I problemi hanno spinto il primo ministro Wen Jiabao a visitare la città
questa settimana e a ordinare alla polizia di attaccare duramente gli
squali della finanza parallela.
I commentatori hanno previsto che queste
non sono nient’altro che le punte dell’iceberg. Il mercato parallelo
dei prestiti ha cominciato a far parlare di sé l’anno scorso con un capitale totale
stimato di 2500 miliardi di yen (391 milioni di dollari). Più della
metà di questi prestiti erano accordati da istituzioni pubbliche a
scopo commerciale che riprestavano il denaro che ottenevano a dei tassi
da usurai, e il resto era del capitale privato.
Ci sono dei problemi economici ancora
più profondi. Considerato il basso rendimento dell’industria,
numerosi gruppi utilizzano le loro stesse imprese come garanzie dei
prestiti che richiedono a fonti parallele, e in seguito in certi casi
queste imprese riprestano il denaro a dei tassi più elevati o si lanciano
nella speculazione immobiliare.

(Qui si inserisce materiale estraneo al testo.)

(* ===== verification/Backups.v ===== *)
(** * Choice of the Velero backup

    The loops of TransitionSelectedWorkloads (internal/controller/
    clusterpolicy_controller.go) that look for the latest successful backup of a
    schedule, or for a backup by its name. *)
From S2P Require Import Prelude Types.

Definition velero_completed : string := "Completed".

(** The loop state: [latestTime] and [backupMatching]. *)
Definition select_latest (backupType : string) (st : Time * BackupInformation)
    (veleroBackup : VeleroBackup) : Time * BackupInformation :=
  let '(latestTime, backupMatching) := st in
  let created := vb_CreationTimestamp veleroBackup in
  if IsZero latestTime || After created latestTime
  then (created, MkBackupInformation (vb_Name veleroBackup) backupType
                   (bi_SchedulePeriod backupMatching))
  else st.

Definition schedule_step (backup : BackupInformation) (st : Time * BackupInformation)
    (veleroBackup : VeleroBackup) : Time * BackupInformation :=
  match vb_Labels veleroBackup !! "velero.io/schedule-name" with
  | None => st
  | Some scheduleName =>
      if negb (scheduleName =? bi_Name backup)%string then st
      else if negb (vb_Phase veleroBackup =? velero_completed)%string then st
      else select_latest (bi_BackupType backup) st veleroBackup
  end.

Definition manual_step (backup : BackupInformation) (st : Time * BackupInformation)
    (veleroBackup : VeleroBackup) : Time * BackupInformation :=
  if negb (vb_Name veleroBackup =? bi_Name backup)%string then st
  else if negb (vb_Phase veleroBackup =? velero_completed)%string then st
  else select_latest (bi_BackupType backup) st veleroBackup.

(** The two cases of the [switch] on the backup type. *)
Definition select_schedule (backup : BackupInformation) (backups : list VeleroBackup)
    (backupMatching : BackupInformation) : BackupInformation :=
  (foldl (schedule_step backup) (ZeroTime, backupMatching) backups).2.
Definition select_manual (backup : BackupInformation) (backups : list VeleroBackup)
    (backupMatching : BackupInformation) : BackupInformation :=
  (foldl (manual_step backup) (ZeroTime, backupMatching) backups).2.

(** The backups each loop accepts. *)
Definition of_schedule (backup : BackupInformation) (v : VeleroBackup) : bool :=
  match vb_Labels v !! "velero.io/schedule-name" with
  | None => false
  | Some n => (n =? bi_Name backup)%string && (vb_Phase v =? velero_completed)%string
  end.
Definition of_name (backup : BackupInformation) (v : VeleroBackup) : bool :=
  (vb_Name v =? bi_Name backup)%string && (vb_Phase v =? velero_completed)%string.

(** ** Lemmas *)

Section Select.
Context (accept : VeleroBackup -> bool) (ty : string) (init : BackupInformation).

Definition step (st : Time * BackupInformation) (v : VeleroBackup) : Time * BackupInformation :=
  if accept v then select_latest ty st v else st.

Definition selected (o : option VeleroBackup) : Time * BackupInformation :=
  match o with
  | None => (ZeroTime, init)
  | Some v => (vb_CreationTimestamp v,
               MkBackupInformation (vb_Name v) ty (bi_SchedulePeriod init))
  end.

Lemma select_fold l :
  Forall (fun v => accept v = true -> 0 < vb_CreationTimestamp v)%Z l ->
  foldl step (ZeroTime, init) l =
  selected (scan_max vb_CreationTimestamp (List.filter accept l)).
Proof.
  induction l as [|v l IH] using rev_ind; [done|]. rewrite Forall_app, Forall_singleton.
  intros [Hl Hv]. rewrite foldl_app, (IH Hl), List.filter_app. simpl. unfold step.
  destruct (accept v) eqn:Ha; [|by rewrite app_nil_r].
  unfold scan_max at 2. rewrite foldl_app. fold (scan_max vb_CreationTimestamp (List.filter accept l)).
  destruct (scan_max _ _) as [b|] eqn:E; simpl; [|done].
  assert (0 < vb_CreationTimestamp b)%Z as Hb.
  { apply scan_max_some, first_max_in, list_elem_of_In, List.filter_In in E as [Hin Hacc].
    rewrite Forall_forall in Hl. apply Hl; [by apply list_elem_of_In|done]. }
  unfold IsZero, After. replace (vb_CreationTimestamp b =? 0)%Z with false
    by (symmetry; apply Z.eqb_neq; lia).
  simpl. by destruct (_ <? _)%Z.
Qed.

End Select.

Lemma foldl_ext {A B} (f g : A -> B -> A) a l :
  (forall x y, f x y = g x y) -> foldl f a l = foldl g a l.
Proof. intros H. revert a. induction l as [|y l IH]; intros a; simpl; [done|]. by rewrite H, IH. Qed.

Lemma schedule_step_eq b st v : schedule_step b st v = step (of_schedule b) (bi_BackupType b) st v.
Proof.
  unfold schedule_step, step, of_schedule. destruct (_ !! _); [|done].
  destruct (_ =? bi_Name b)%string; [|done]. by destruct (vb_Phase v =? _)%string.
Qed.

Lemma manual_step_eq b st v : manual_step b st v = step (of_name b) (bi_BackupType b) st v.
Proof.
  unfold manual_step, step, of_name. destruct (_ =? bi_Name b)%string; [|done].
  by destruct (vb_Phase v =? _)%string.
Qed.

(** ** Properties *)

(** C16: For a scheduled backup the restore uses the latest completed Velero backup of
    that schedule, the first one listed when several are equally recent, and
    leaves the choice as it was when the schedule has no completed backup. *)
Theorem select_schedule_latest backup backups current :
  Forall (fun v => 0 < vb_CreationTimestamp v)%Z backups ->
  (List.filter (of_schedule backup) backups = [] /\
     select_schedule backup backups current = current) \/
  (exists v, first_max vb_CreationTimestamp (List.filter (of_schedule backup) backups) v /\
     select_schedule backup backups current =
       MkBackupInformation (vb_Name v) (bi_BackupType backup) (bi_SchedulePeriod current)).
Proof.
  intros Hpos. unfold select_schedule. rewrite (foldl_ext _ _ _ _ (schedule_step_eq backup)).
  rewrite select_fold by (eapply Forall_impl; [exact Hpos|]; auto).
  destruct (scan_max _ _) as [v|] eqn:E; simpl.
  - right. exists v. split; [by apply scan_max_some|done].
  - left. by apply scan_max_none in E.
Qed.

Definition nightly (n : string) (phase : string) (t : Time) : VeleroBackup :=
  MkVeleroBackup n {[ "velero.io/schedule-name" := "nightly" ]} phase t.

Lemma select_schedule_latest_witness :
  exists v, first_max vb_CreationTimestamp
      (List.filter (of_schedule (MkBackupInformation "nightly" BackupTypeSchedule ""))
         [nightly "n1" "Completed" 5; nightly "n2" "Completed" 9; nightly "n3" "Failed" 12]) v /\
    vb_Name v = "n2".
Proof.
  destruct (select_schedule_latest (MkBackupInformation "nightly" BackupTypeSchedule "")
    [nightly "n1" "Completed" 5; nightly "n2" "Completed" 9; nightly "n3" "Failed" 12]
    zero_BackupInformation) as [[H _]|(v & Hv & Hs)].
  - repeat (apply Forall_cons_2; [reflexivity|]). apply Forall_nil_2.
  - vm_compute in H. discriminate H.
  - exists v. split; [exact Hv|]. vm_compute in Hs. by injection Hs.
Defined.

(** A manual backup is only used when it is completed and has exactly the name
    that the policy gives. *)
Theorem select_manual_sound backup backups :
  Forall (fun v => 0 < vb_CreationTimestamp v)%Z backups ->
  let b := select_manual backup backups zero_BackupInformation in
  (bi_Name b = "" /\ List.filter (of_name backup) backups = []) \/
  (bi_Name b = bi_Name backup /\
     exists v, v ∈ backups /\ vb_Name v = bi_Name backup /\ vb_Phase v = velero_completed).
Proof.
  intros Hpos b. unfold b, select_manual. rewrite (foldl_ext _ _ _ _ (manual_step_eq backup)).
  rewrite select_fold by (eapply Forall_impl; [exact Hpos|]; auto).
  destruct (scan_max _ _) as [v|] eqn:E; simpl.
  - right. apply scan_max_some, first_max_in, list_elem_of_In, List.filter_In in E as [Hin Ha].
    unfold of_name in Ha. bool_to_prop. split; [done|]. exists v.
    split; [by apply list_elem_of_In|done].
  - left. by apply scan_max_none in E.
Qed.

Lemma select_manual_sound_witness :
  bi_Name (select_manual (MkBackupInformation "n1" BackupTypeManual "")
    [nightly "n1" "Completed" 5; nightly "n2" "Completed" 9] zero_BackupInformation) = "n1".
Proof.
  destruct (select_manual_sound (MkBackupInformation "n1" BackupTypeManual "")
    [nightly "n1" "Completed" 5; nightly "n2" "Completed" 9]) as [[_ H]|[H _]].
  - repeat (apply Forall_cons_2; [reflexivity|]). apply Forall_nil_2.
  - vm_compute in H. discriminate H.
  - exact H.
Defined.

Come ha dichiarato l’economista capo
della Societé Générale in Asia, Yao Wei, il fatto che queste
piccole e medie imprese “siano pronte a prestare soldi a tassi
così elevati dimostra sia che sono in totale mancanza di liquidità
sia che sono implicate nella speculazione, perché
nessuna attività economica reale può
generare un ritorno su investimenti abbastanza elevati per rimborsare
i prestiti.”
Il centro industriale di Wenzhou è
diventato un’economia “fittizia” di speculazione, come si
sostiene in un articolo di Shangahai Morning Post di martedì.
Nel 2001, per esempio, c’erano 4000 imprese a Wenzhou che producevano
mattoni, l’80% della produzione mondiale. Dieci anni più tardi non
ne restano che 100. I capitali sono stati reinvestiti nella speculazione
immobiliare. Un uomo d’affari che mantiene l’anonimato ha dichiarato
al giornale che la sua fabbrica di 1000 operai produceva meno di un
milione di yuan [117.000 euro] all’anno attraverso il “vero lavoro”,
mentre la sua compagnia, investendo in sole dieci proprietà a Shanghai,
aveva guadagnato trenta milioni di yuan in otto anni.
Con la caduta dei prezzi nel settore
immobiliare e degli ordini d’esportazione in conseguenza della depressione
economica globale, le garanzie offerte dalle piccole e medie imprese
per i loro prestiti vedranno ugualmente abbassarsi il loro valore, e
ciò sarà causa di numerosi fallimenti e di perdita di posti di lavoro.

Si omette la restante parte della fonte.